The story starts as Esther Greenwood wins a competition to work for a fashion magazine in New York for a month, during her summer break from University. She lives in an all-female hotel, writes interviews, goes to lunches and parties, but feels "very still and very empty". When she arrives back in her small New England town the "bell jar" firmly descends and Esther is suffocated by an all-consuming depression.

This is very much a book of two acts. While Esther is spending her time with frivolous people in a sparkling New York, Plath’s language has a real F. Scott Fitzgerald feel to it, but just like Nick Carraway, our narrator soon becomes tired of the "wicked city".

Perhaps it’s purely by coincidence, but there’s no getting away from the fact that Esther’s character is incredibly similar to Girls’ Hannah Horvath, albeit rather more likeable. Leaving the comfort of University and finding her way as a writer in New York; it definitely sounds familiar. If Esther was a journalist now, Buzzfeed would be knocking down her door to get her to write listicles for them.
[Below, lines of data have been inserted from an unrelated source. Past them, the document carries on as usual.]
Definition example_calories_day (kcal : Z) : @CaloriesDay QNumber :=
  {| energy := QNum (inject_Z kcal); cal_format := js "kcal";
     cal_startTime := QNum 0; cal_endTime := QNum 0 |}.

Definition example_steps_day (n : Z) : @StepDay QNumber :=
  {| count := QNum (inject_Z n); step_start := QNum 0; step_end := QNum 0 |}.

(** A snapshot with calories and steps for 2024-01-21. *)
Definition example_second_day : @Response QNumber :=
  {| status := 200;
     attributes :=
       {| calories := Some [(js "2024-01-21", example_calories_day 200)];
          exercise := None; heart := None; hydration := None; oxygen := None;
          sleep := None;
          steps := Some [(js "2024-01-21", example_steps_day 5000)];
          weight := None |} |}.

(** A snapshot with calories for 2024-01-20. *)
Definition example_first_day : @Response QNumber :=
  {| status := 200;
     attributes :=
       {| calories := Some [(js "2024-01-20", example_calories_day 100)];
          exercise := None; heart := None; hydration := None; oxygen := None;
          sleep := None; steps := None; weight := None |} |}.

(** Heart-rate samples for two days. *)
Definition example_heart_two_days : @Response QNumber :=
  {| status := 200;
     attributes :=
       {| calories := None; exercise := None;
          heart := Some [(js "2024-01-20", example_heart_day);
                         (js "2024-01-21", example_heart_day)];
          hydration := None; oxygen := None; sleep := None; steps := None;
          weight := None |} |}.

(** The same snapshot without the first day. *)
Definition example_heart_second_day : @Response QNumber :=
  {| status := 200;
     attributes :=
       {| calories := None; exercise := None;
          heart := Some [(js "2024-01-21", example_heart_day)];
          hydration := None; oxygen := None; sleep := None; steps := None;
          weight := None |} |}.

(** A vault with the tables folder of 2024 and no notes, whose storage
    refuses the table note of 2024-01-20. *)
Definition example_faulty_state : State :=
  {| files := ∅; folders := {[ js "Daily/2024/tables" ]};
     faulty := {[ js "Daily/2024/tables/2024-01-20 Tables.md" ]};
     summary := []; notices := [] |}.

(** A state in which an earlier run has recorded the calories of
    2024-01-20. *)
Definition example_after_first_run : State :=
  {| files := {[ js "Daily/2024/2024-01-20.md" :=
                   {| frontmatter := [(js "Active Calories", js "100")];
                      content := [] |} ]};
     folders := ∅; faulty := ∅;
     summary := [(js "2024-01-20", [(js "Active Calories", js "100")])];
     notices := [js "Health Connect data sync'd."] |}.

(** A vault with the daily note of 2024-01-20, which has an exercise
    section followed by a notes section. *)
Definition example_note_state : State :=
  {| files := {[ js "Daily/2024/2024-01-20.md" :=
                   {| frontmatter := [];
                      content := js "# Oefening\nold\n# Notes\nkeep\n" |} ]};
     folders := ∅; faulty := ∅; summary := []; notices := [] |}.

(** An exercise day with one session whose name has two dollar signs. *)
Definition example_exercise_dollars
    : list (list N * @ExerciseDay QNumber) :=
  [(js "2024-01-20",
    {| sessions :=
         [{| duration := QNum 1800; durationFormatted := js "30m";
             endTime := QNum 1705712400; exerciseName := js "Fun $$ run";
             exerciseType := js "56"; notes := None;
             startTime := QNum 1705710600; title := None |}];
       totalSessions := QNum 1; totalDuration := QNum 1800;
       totalDurationFormatted := js "30m" |})].

(** A transport failure. *)
Definition example_server_error : @Response QNumber :=
  {| status := 500;
     attributes :=
       {| calories := Some [(js "2024-01-20", example_calories_day 100)];
          exercise := None; heart := None; hydration := None; oxygen := None;
          sleep := None; steps := None; weight := None |} |}.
This definitely isn’t the cheeriest book you could choose to read, but that doesn’t mean it’s a chore either. Esther’s dark humour and brutal honesty is laugh out loud funny. For instance, on seeing her boyfriend Buddy’s penis for the first time she casually remarks that it made her think of a "turkey neck and gizzards". Plath is playing right into the hands of any woman in her twenties.
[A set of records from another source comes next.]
(* ================================================================== *)
(** ** Python [str] methods, on ASCII strings *)

Module PyStr.

Definition is_upper (c : ascii) : bool :=
  let n := nat_of_ascii c in ((65 <=? n) && (n <=? 90))%nat.

Definition is_digit (c : ascii) : bool :=
  let n := nat_of_ascii c in ((48 <=? n) && (n <=? 57))%nat.

(** The ASCII characters for which [str.isspace] holds. *)
Definition is_space (c : ascii) : bool :=
  let n := nat_of_ascii c in
  (((9 <=? n) && (n <=? 13)) || ((28 <=? n) && (n <=? 32)))%nat.

Definition lower_char (c : ascii) : ascii :=
  if is_upper c then ascii_of_nat (nat_of_ascii c + 32) else c.

(** [s.lower()] *)
Fixpoint lower (s : string) : string :=
  match s with
  | EmptyString => EmptyString
  | String c s' => String (lower_char c) (lower s')
  end.

Definition is_empty (s : string) : bool :=
  match s with EmptyString => true | _ => false end.

Fixpoint lstrip_by (p : ascii → bool) (s : string) : string :=
  match s with
  | EmptyString => EmptyString
  | String c s' => if p c then lstrip_by p s' else s
  end.

Fixpoint rstrip_by (p : ascii → bool) (s : string) : string :=
  match s with
  | EmptyString => EmptyString
  | String c s' =>
      let r := rstrip_by p s' in
      if p c && is_empty r then EmptyString else String c r
  end.

Definition strip_by (p : ascii → bool) (s : string) : string :=
  rstrip_by p (lstrip_by p s).

(** [s.strip()] *)
Definition strip (s : string) : string := strip_by is_space s.

Fixpoint mem_char (c : ascii) (chars : string) : bool :=
  match chars with
  | EmptyString => false
  | String d chars' => Ascii.eqb c d || mem_char c chars'
  end.

(** [s.strip(chars)] *)
Definition strip_chars (chars : string) (s : string) : string :=
  strip_by (λ c, mem_char c chars) s.

(** [s.startswith(p)] *)
Definition startswith (p s : string) : bool := String.prefix p s.

(** [sub in s], which is also [s.find(sub) >= 0] *)
Fixpoint contains (sub s : string) : bool :=
  String.prefix sub s ||
  match s with
  | EmptyString => false
  | String _ s' => contains sub s'
  end.

Definition find_ge_0 (sub s : string) : bool := contains sub s.

(** [s.isdigit()] *)
Fixpoint all_digits (s : string) : bool :=
  match s with
  | EmptyString => true
  | String c s' => is_digit c && all_digits s'
  end.

Definition isdigit (s : string) : bool := negb (is_empty s) && all_digits s.

Fixpoint drop (n : nat) (s : string) : string :=
  match n, s with
  | O, _ => s
  | S n', String _ s' => drop n' s'
  | S _, EmptyString => EmptyString
  end.

(** [s.replace(old, new)] for a non-empty [old]: occurrences are replaced
    left to right without overlap.  [skip] counts the characters of an
    occurrence still to be consumed. *)
Fixpoint replace_from (old new : string) (skip : nat) (s : string) : string :=
  match s with
  | EmptyString => EmptyString
  | String c s' =>
      match skip with
      | S k => replace_from old new k s'
      | O =>
          if String.prefix old s
          then new +:+ replace_from old new (String.length old - 1) s'
          else String c (replace_from old new 0 s')
      end
  end.

Definition replace (old new s : string) : string := replace_from old new 0 s.

(** [s.partition(sep)]: the text before and after the first occurrence
    of the non-empty [sep], or [None] when there is none. *)
Fixpoint partition (sep s : string) : option (string * string) :=
  if String.prefix sep s then Some (EmptyString, drop (String.length sep) s)
  else match s with
       | EmptyString => None
       | String c s' =>
           match partition sep s' with
           | Some (b, a) => Some (String c b, a)
           | None => None
           end
       end.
Throughout the whole book, Esther’s general reaction to men is pretty much perfect. When she’s forced on a double date, Esther decides against dancing with "that little runt in the orange suede elevator shoes". Still very relatable. Instead of the "infinite security" of married life, Esther "wanted change and excitement and to be shot off in all directions myself [herself]".
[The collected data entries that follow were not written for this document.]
#[local] Abbreviation field := (App.field stringToNumber).
#[local] Abbreviation gpuMetrics := (App.gpuMetrics stringToNumber).

Lemma gpuMetrics_efficiency gpu :
  get (gpuMetrics gpu) "efficiency" = VNum (field gpu "hashrate" / field gpu "power").
Proof. reflexivity. Qed.

Lemma gpuMetrics_dailyRevenueArs gpu :
  get (gpuMetrics gpu) "dailyRevenueArs" = VNum (field gpu "dailyProfitUsd" * App.USD_ARS).
Proof. reflexivity. Qed.

Lemma gpuMetrics_dailyEnergyCostArs gpu :
  get (gpuMetrics gpu) "dailyEnergyCostArs"
  = VNum (field gpu "power" / 1000 * 24 * App.ENERGY_ARS_PER_KWH).
Proof. reflexivity. Qed.

Lemma gpuMetrics_dailyNetArs gpu :
  get (gpuMetrics gpu) "dailyNetArs"
  = VNum (field (gpuMetrics gpu) "dailyRevenueArs" - field (gpuMetrics gpu) "dailyEnergyCostArs").
Proof. reflexivity. Qed.

Lemma gpuMetrics_roiDays gpu :
  get (gpuMetrics gpu) "roiDays"
  = VNum (if (0 <? field (gpuMetrics gpu) "dailyNetArs")%float
          then (field gpu "priceArs" / field (gpuMetrics gpu) "dailyNetArs")%float
          else infinity).
Proof. reflexivity. Qed.

Lemma gpuMetrics_score gpu :
  get (gpuMetrics gpu) "score"
  = VNum (field (gpuMetrics gpu) "dailyNetArs" * field (gpuMetrics gpu) "efficiency").
Proof. reflexivity. Qed.

(** The metrics object has no [hashrate] and no [priceArs]. *)
Lemma gpuMetrics_no_hashrate gpu : get (gpuMetrics gpu) "hashrate" = VUndef.
Proof. reflexivity. Qed.

Lemma gpuMetrics_no_priceArs gpu : get (gpuMetrics gpu) "priceArs" = VUndef.
Proof. reflexivity. Qed.

(** C1. For every record, [gpuMetrics] returns a number as [roiDays]: the
    quotient [priceArs / dailyNetArs] when [dailyNetArs > 0], and [Infinity]
    when [dailyNetArs <= 0] (and whenever [dailyNetArs > 0] is false, NaN
    included). The quotient is taken only under a positive denominator, and
    the function is total: an unprofitable record raises nothing. *)
Theorem gpuMetrics_roiDays_rule (gpu : obj) :
  let dailyNetArs := field (gpuMetrics gpu) "dailyNetArs" in
  ∃ roiDays : float,
    get (gpuMetrics gpu) "roiDays" = VNum roiDays ∧
    ((0 <? dailyNetArs)%float = true → roiDays = (field gpu "priceArs" / dailyNetArs)%float) ∧
    ((dailyNetArs <=? 0)%float = true → roiDays = infinity) ∧
    ((0 <? dailyNetArs)%float = false → roiDays = infinity).
Proof.
  intros net. eexists. split; [apply gpuMetrics_roiDays|].
  fold net. repeat split.
  - by intros ->.
  - intros Hle. by rewrite (float_leb_not_gt _ _ Hle).
  - by intros ->.
Qed.

(** C10, amended. [gpuMetrics] is total, and on a record whose power is a
    zero and whose hash rate is positive it returns the quotient
    [hashrate / power] as [efficiency], which is [Infinity] for the zero
    [+0] and [-Infinity] for the zero [-0], and the power itself, a zero,
    as [dailyEnergyCostArs], with the other metrics computed from these: the
    net is the revenue minus that zero, [roiDays] follows the sentinel rule
    and the score is the net times the efficiency. *)
Theorem gpuMetrics_power_zero (gpu : obj) :
  (field gpu "power" =? 0)%float = true →
  (0 <? field gpu "hashrate")%float = true →
  let m := gpuMetrics gpu in
  let power := field gpu "power" in
  let efficiency := if PrimFloat.get_sign power then neg_infinity else infinity in
  let dailyRevenueArs := (field gpu "dailyProfitUsd" * App.USD_ARS)%float in
  let dailyNetArs := (dailyRevenueArs - power)%float in
  (power = 0%float ∨ power = (-0)%float) ∧
  get m "efficiency" = VNum efficiency ∧
  get m "dailyEnergyCostArs" = VNum power ∧
  get m "dailyRevenueArs" = VNum dailyRevenueArs ∧
  get m "dailyNetArs" = VNum dailyNetArs ∧
  get m "roiDays"
  = VNum (if (0 <? dailyNetArs)%float then (field gpu "priceArs" / dailyNetArs)%float else infinity) ∧
  get m "score" = VNum (dailyNetArs * efficiency).
Proof.
  intros Hpower Hhash m power eff rev net.
  assert (Hzero : power = 0%float ∨ power = (-0)%float) by by apply float_eqb_zero.
  assert (Heff : get m "efficiency" = VNum eff).
  { subst m eff. rewrite gpuMetrics_efficiency. fold power.
    destruct Hzero as [->| ->]; simpl;
      [by rewrite float_pos_div_zero|by rewrite float_pos_div_neg_zero]. }
  assert (Hcost : get m "dailyEnergyCostArs" = VNum power).
  { subst m. rewrite gpuMetrics_dailyEnergyCostArs. fold power.
    by destruct Hzero as [->| ->]. }
  assert (Hnet : get m "dailyNetArs" = VNum net).
  { subst m. rewrite gpuMetrics_dailyNetArs. unfold App.field at 1 2.
    by rewrite Hcost, gpuMetrics_dailyRevenueArs. }
  split_and!; try done.
  - subst m. rewrite gpuMetrics_roiDays. unfold App.field at 1 3. by rewrite Hnet.
  - subst m. rewrite gpuMetrics_score. unfold App.field at 1 2. by rewrite Hnet, Heff.
Qed.
End MetricsFacts.

(** The rule at the worked example (a positive net) and at the same record
    with no daily profit (a negative net). *)
Lemma gpuMetrics_roiDays_rule_witness :
  get (App.gpuMetrics Example.stringToNumber Example.gpuX) "roiDays" = VNum (500000 / 616) ∧
  get (App.gpuMetrics Example.stringToNumber Example.gpuX0) "roiDays" = VNum infinity.
Proof.
  split.
  - destruct (gpuMetrics_roiDays_rule Example.stringToNumber Example.gpuX)
      as (roi & -> & Hpos & _ & _).
    by rewrite (Hpos eq_refl).
  - destruct (gpuMetrics_roiDays_rule Example.stringToNumber Example.gpuX0)
      as (roi & -> & _ & Hneg & _).
    by rewrite (Hneg eq_refl).
Defined.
This ambitious nature makes Esther’s breakdown all the more distressing and you could not read a more realistic experience of someone suffering with mental health issues (Ken Kesey’s One Flew Over the Cuckoo’s Nest was released in 1962, but Plath wasn’t using LSD to replicate other people’s symptoms). Esther’s depression comes in thick and fast as soon as she leaves New York and is without the structure of work or classes, but the pace of Plath’s writing feels heavy and languid. The difference exposes Esther’s numbness and emptiness. She hasn’t slept in a week or washed or changed her clothes in three, and the ease with which Plath slips in these details and comments about razor blades reads as though Esther is thinking about what she is going to have for tea; depression becomes her default rationale. It’s as casual and off-hand as Esther’s thoughts on the men she meets in New York, so there are times the reader can almost rationalise what’s going on even though we know it’s a skewed way of thinking.

For a book written half a century ago, Plath’s intelligent description of mental health is astounding. It wasn’t until the 1959 Mental Health Act that people were no longer hospitalised for falling under the category of "moral imbecile" here in Britain. And in the United States, Esther would have been one of 560,000 mental health patients in an institution at the time.

Plath’s description of Esther’s suicide attempt is graphic to say the least. The amount of detail that’s put in is what is most upsetting about the passage. It reads like Plath has meticulously thought about how she wants to kill herself, not just the book’s protagonist. Esther takes a bottle of pills before hiding in the crawl space in her house where she is found days later with a "cabbage head".

What’s most striking about this book though, is that it’s not without hope. As the metaphorical bell jar lifts, Esther’s wit and personality come back into force, and that’s really important for a book about mental health. Knowing that Plath took her own life just a month after The Bell Jar was first in bookshops makes reading the novel’s ending near heartbreaking, because she saw light at the end of tunnel for Esther, but not for herself.